Only one portion of the data is to be written out: from the line bearing "match src, dest with" through the line bearing "else if char_bits". Write it exactly as it appears.
○ ○ ○ ○
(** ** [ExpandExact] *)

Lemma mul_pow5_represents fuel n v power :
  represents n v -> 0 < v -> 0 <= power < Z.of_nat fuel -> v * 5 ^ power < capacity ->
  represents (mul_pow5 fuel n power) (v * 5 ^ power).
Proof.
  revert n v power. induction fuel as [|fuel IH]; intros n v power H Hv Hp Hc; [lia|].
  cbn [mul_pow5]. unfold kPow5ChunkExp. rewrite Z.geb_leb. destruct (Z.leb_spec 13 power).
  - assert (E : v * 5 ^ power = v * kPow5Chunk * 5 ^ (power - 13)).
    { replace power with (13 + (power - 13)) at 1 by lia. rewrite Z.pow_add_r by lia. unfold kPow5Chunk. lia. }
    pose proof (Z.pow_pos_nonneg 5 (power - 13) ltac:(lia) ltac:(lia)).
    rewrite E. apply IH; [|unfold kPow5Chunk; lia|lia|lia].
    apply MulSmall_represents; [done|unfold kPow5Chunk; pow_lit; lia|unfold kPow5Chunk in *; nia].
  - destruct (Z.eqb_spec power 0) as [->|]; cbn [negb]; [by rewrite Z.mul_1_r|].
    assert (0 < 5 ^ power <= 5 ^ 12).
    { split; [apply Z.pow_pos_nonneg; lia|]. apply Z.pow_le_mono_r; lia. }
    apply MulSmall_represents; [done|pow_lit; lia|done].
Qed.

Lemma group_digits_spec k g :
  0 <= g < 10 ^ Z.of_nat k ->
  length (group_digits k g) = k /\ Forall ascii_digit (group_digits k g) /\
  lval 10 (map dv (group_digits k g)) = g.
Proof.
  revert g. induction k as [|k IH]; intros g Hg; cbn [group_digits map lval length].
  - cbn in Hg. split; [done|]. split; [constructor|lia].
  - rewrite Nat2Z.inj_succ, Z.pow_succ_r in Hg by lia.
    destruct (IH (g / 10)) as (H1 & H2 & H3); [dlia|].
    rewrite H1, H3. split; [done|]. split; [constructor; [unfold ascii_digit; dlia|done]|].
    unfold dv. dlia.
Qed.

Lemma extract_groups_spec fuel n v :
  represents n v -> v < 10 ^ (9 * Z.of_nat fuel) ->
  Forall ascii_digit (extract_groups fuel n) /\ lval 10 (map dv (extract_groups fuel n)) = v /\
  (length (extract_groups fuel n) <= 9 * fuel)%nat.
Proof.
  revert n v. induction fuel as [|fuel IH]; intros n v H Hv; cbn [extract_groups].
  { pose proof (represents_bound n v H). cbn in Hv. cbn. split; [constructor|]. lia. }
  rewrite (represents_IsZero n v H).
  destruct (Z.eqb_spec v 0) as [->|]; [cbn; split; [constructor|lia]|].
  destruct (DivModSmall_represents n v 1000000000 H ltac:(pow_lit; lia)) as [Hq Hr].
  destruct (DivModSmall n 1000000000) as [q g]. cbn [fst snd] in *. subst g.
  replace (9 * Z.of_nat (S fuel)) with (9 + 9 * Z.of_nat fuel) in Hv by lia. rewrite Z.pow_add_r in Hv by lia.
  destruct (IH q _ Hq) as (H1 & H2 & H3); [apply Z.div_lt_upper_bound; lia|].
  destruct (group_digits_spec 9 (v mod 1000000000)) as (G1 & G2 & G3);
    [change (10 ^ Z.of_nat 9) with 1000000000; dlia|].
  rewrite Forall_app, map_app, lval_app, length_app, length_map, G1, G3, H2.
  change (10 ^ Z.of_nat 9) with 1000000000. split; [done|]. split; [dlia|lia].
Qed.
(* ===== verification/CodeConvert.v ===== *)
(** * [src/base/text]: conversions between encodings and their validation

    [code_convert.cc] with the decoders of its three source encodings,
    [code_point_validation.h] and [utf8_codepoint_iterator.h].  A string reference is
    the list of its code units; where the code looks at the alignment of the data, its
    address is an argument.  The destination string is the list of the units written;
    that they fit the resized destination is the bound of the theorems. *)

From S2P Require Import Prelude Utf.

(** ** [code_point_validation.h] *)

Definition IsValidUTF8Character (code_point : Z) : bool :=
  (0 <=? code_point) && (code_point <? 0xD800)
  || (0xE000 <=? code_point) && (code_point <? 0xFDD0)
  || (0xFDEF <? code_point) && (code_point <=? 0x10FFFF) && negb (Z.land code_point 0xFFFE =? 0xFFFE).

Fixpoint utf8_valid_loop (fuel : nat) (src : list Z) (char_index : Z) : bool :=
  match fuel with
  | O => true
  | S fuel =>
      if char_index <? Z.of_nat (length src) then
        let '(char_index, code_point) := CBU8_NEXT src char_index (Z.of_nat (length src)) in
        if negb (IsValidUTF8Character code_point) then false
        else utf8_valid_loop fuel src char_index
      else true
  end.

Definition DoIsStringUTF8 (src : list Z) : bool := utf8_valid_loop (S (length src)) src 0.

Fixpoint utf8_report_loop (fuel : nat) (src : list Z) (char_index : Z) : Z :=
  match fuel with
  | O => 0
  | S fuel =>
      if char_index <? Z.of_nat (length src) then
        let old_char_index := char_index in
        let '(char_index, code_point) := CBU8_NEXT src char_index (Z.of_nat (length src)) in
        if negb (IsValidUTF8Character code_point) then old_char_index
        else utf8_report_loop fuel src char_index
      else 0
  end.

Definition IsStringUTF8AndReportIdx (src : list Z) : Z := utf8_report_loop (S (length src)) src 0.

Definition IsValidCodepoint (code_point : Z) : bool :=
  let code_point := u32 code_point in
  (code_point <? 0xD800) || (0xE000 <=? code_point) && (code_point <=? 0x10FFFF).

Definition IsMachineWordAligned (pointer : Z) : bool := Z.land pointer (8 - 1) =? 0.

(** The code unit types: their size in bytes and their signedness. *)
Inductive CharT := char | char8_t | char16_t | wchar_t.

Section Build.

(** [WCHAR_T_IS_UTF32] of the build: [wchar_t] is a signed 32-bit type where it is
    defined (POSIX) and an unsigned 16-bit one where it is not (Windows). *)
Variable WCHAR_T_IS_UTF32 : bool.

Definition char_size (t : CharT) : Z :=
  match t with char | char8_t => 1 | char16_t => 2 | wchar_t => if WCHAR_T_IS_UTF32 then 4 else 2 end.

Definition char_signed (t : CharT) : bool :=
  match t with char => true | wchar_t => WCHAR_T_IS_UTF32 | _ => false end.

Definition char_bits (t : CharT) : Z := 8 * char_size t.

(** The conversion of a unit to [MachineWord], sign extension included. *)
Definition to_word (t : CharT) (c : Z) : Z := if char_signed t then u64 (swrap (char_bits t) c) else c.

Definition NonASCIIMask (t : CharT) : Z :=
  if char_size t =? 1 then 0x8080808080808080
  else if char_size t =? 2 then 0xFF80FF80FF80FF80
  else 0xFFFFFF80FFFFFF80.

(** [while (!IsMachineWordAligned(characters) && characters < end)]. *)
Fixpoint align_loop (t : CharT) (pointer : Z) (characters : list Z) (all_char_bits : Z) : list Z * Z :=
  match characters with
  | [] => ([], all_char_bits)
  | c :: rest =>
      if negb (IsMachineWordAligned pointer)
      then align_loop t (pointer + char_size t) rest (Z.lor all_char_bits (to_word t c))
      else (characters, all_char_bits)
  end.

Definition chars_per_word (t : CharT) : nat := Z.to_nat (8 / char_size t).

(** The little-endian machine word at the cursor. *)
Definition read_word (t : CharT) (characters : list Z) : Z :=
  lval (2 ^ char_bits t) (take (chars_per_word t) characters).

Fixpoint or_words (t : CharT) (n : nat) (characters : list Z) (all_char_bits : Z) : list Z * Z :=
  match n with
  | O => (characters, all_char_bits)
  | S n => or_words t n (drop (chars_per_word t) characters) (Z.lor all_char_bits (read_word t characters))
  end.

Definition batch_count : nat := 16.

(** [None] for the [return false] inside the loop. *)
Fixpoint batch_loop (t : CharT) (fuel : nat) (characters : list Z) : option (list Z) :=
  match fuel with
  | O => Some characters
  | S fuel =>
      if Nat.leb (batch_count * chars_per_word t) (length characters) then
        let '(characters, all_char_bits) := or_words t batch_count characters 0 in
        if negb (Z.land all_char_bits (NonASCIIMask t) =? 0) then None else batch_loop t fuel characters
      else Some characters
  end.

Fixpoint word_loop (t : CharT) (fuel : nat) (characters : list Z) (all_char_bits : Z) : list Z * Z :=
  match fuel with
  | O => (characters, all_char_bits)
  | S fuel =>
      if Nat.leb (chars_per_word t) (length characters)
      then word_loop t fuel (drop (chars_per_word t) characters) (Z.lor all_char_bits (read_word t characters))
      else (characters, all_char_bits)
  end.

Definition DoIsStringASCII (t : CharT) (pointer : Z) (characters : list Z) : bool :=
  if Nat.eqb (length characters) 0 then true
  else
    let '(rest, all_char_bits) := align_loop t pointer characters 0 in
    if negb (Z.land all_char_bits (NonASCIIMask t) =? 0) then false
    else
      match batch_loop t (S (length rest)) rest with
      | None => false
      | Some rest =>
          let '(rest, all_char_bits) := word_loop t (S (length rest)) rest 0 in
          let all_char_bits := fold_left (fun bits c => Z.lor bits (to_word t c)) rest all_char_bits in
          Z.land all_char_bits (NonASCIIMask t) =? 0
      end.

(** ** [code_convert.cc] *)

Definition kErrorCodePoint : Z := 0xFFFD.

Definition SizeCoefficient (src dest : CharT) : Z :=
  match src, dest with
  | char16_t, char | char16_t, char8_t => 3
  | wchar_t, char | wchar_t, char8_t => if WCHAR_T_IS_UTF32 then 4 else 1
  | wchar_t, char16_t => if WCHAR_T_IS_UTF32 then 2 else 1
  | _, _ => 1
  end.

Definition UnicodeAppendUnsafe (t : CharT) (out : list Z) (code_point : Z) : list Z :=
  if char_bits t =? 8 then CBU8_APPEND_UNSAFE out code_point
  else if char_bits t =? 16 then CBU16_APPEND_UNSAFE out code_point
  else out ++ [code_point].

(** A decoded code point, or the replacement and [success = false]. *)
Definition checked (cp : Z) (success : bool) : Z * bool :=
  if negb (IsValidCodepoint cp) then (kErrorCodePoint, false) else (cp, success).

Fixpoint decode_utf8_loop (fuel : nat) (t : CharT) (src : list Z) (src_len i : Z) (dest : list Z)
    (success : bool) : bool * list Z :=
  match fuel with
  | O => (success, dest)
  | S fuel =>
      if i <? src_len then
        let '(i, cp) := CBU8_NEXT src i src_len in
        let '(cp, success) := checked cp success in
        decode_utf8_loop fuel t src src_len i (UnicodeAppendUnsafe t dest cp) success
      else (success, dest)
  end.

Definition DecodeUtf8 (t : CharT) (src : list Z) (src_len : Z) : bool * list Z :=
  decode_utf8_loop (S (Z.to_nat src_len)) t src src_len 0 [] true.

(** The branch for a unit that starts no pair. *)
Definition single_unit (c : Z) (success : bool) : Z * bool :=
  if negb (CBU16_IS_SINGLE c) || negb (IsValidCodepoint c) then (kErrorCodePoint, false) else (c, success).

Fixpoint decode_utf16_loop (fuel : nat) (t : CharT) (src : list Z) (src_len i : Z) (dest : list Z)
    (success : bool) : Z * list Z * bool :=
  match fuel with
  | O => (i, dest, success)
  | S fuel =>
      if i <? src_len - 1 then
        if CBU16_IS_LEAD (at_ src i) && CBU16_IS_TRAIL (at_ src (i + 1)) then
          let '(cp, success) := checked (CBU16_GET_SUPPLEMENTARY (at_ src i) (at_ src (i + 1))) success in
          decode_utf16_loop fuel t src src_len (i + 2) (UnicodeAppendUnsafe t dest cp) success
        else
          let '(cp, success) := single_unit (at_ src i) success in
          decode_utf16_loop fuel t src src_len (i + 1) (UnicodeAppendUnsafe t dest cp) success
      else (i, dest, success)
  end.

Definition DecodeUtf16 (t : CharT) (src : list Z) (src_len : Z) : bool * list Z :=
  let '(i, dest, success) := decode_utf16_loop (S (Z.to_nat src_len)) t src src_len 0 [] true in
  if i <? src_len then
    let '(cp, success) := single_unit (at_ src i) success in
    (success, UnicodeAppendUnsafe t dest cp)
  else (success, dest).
○ ○ ○ ○
WRITTEN SOLUTION:
  match src, dest with
  | char16_t, char | char16_t, char8_t => 3
  | wchar_t, char | wchar_t, char8_t => if WCHAR_T_IS_UTF32 then 4 else 1
  | wchar_t, char16_t => if WCHAR_T_IS_UTF32 then 2 else 1
  | _, _ => 1
  end.

Definition UnicodeAppendUnsafe (t : CharT) (out : list Z) (code_point : Z) : list Z :=
  if char_bits t =? 8 then CBU8_APPEND_UNSAFE out code_point
  else if char_bits t =? 16 then CBU16_APPEND_UNSAFE out code_point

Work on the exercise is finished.